What you will do
Go over the records and copy every line with the string "heap".

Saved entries
****
Lemma ambiguous_row_counted_witness :
  process_row scripted 1 BatchProps.site_a_row
    (initial_world [ReplyFound [ClerkProps.a_project; spaced_twin]])
  = (Return tt,
     {| remote := [];
        trace :=
          [EvFind (by_number BatchProps.site_a_row);
           EvLog WARNING
             "Multiple projects found in FileMaker for project number 1234."];
        heap := count_multiple_in_fmp UpdateStatus_init |}).
Proof.
  apply (ambiguous_row_counted scripted 0 BatchProps.site_a_row
           (initial_world [ReplyFound [ClerkProps.a_project; spaced_twin]])
           [ClerkProps.a_project; spaced_twin] []
           ClerkProps.a_project trimmed_twin []);
    reflexivity.
Defined.

Lemma unconfirmed_row_counted_witness :
  (process_row scripted 1 BatchProps.site_a_row
     (initial_world
        [ReplyFound [ClerkProps.a_project];
         ReplyFault ClerkProps.no_match_fault])
   = (Return tt,
      {| remote := [];
         trace :=
           [EvFind (by_number BatchProps.site_a_row);
            EvFind (by_id ClerkProps.a_project);
            EvWarn warning_401;
            EvLog WARNING
              "Project 1234 not found in FileMaker using ID, 4242."];
         heap := count_id_not_found UpdateStatus_init |})
   /\ BatchProps.edit_calls
        [EvFind (by_id ClerkProps.a_project); EvWarn warning_401] = 0)
  /\ (process_row scripted 1 BatchProps.site_a_row
        (initial_world
           [ReplyFound [ClerkProps.a_project];
            ReplyFound [ClerkProps.a_project; trimmed_twin]])
      = (Return tt,
         {| remote := [];
            trace :=
              [EvFind (by_number BatchProps.site_a_row);
               EvFind (by_id ClerkProps.a_project);
               EvLog WARNING
                 "Project 1234 not found in FileMaker using ID, 4242."];
            heap := count_id_not_found UpdateStatus_init |})
      /\ BatchProps.edit_calls [EvFind (by_id ClerkProps.a_project)] = 0).
Proof.
  split.
  - apply (unconfirmed_row_counted scripted 0 BatchProps.site_a_row
             (initial_world
                [ReplyFound [ClerkProps.a_project];
                 ReplyFault ClerkProps.no_match_fault])
             [ClerkProps.a_project]
             [ReplyFault ClerkProps.no_match_fault] []
             ClerkProps.a_project
             [EvFind (by_id ClerkProps.a_project); EvWarn warning_401]);
      try reflexivity.
    apply (lookup_no_match scripted (by_id ClerkProps.a_project)
             [ReplyFault ClerkProps.no_match_fault]
             ClerkProps.no_match_fault []);
      reflexivity.
  - apply (unconfirmed_row_counted scripted 0 BatchProps.site_a_row
             (initial_world
                [ReplyFound [ClerkProps.a_project];
                 ReplyFound [ClerkProps.a_project; trimmed_twin]])
             [ClerkProps.a_project]
             [ReplyFound [ClerkProps.a_project; trimmed_twin]] []
             ClerkProps.a_project
             [EvFind (by_id ClerkProps.a_project)]);
      try reflexivity.
    apply (lookup_several scripted (by_id ClerkProps.a_project)
             [ReplyFound [ClerkProps.a_project; trimmed_twin]]
             [ClerkProps.a_project; trimmed_twin] []);
      [reflexivity | simpl; lia].
Defined.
****
Task response
        heap := count_multiple_in_fmp UpdateStatus_init |}).
         heap := count_id_not_found UpdateStatus_init |})
            heap := count_id_not_found UpdateStatus_init |})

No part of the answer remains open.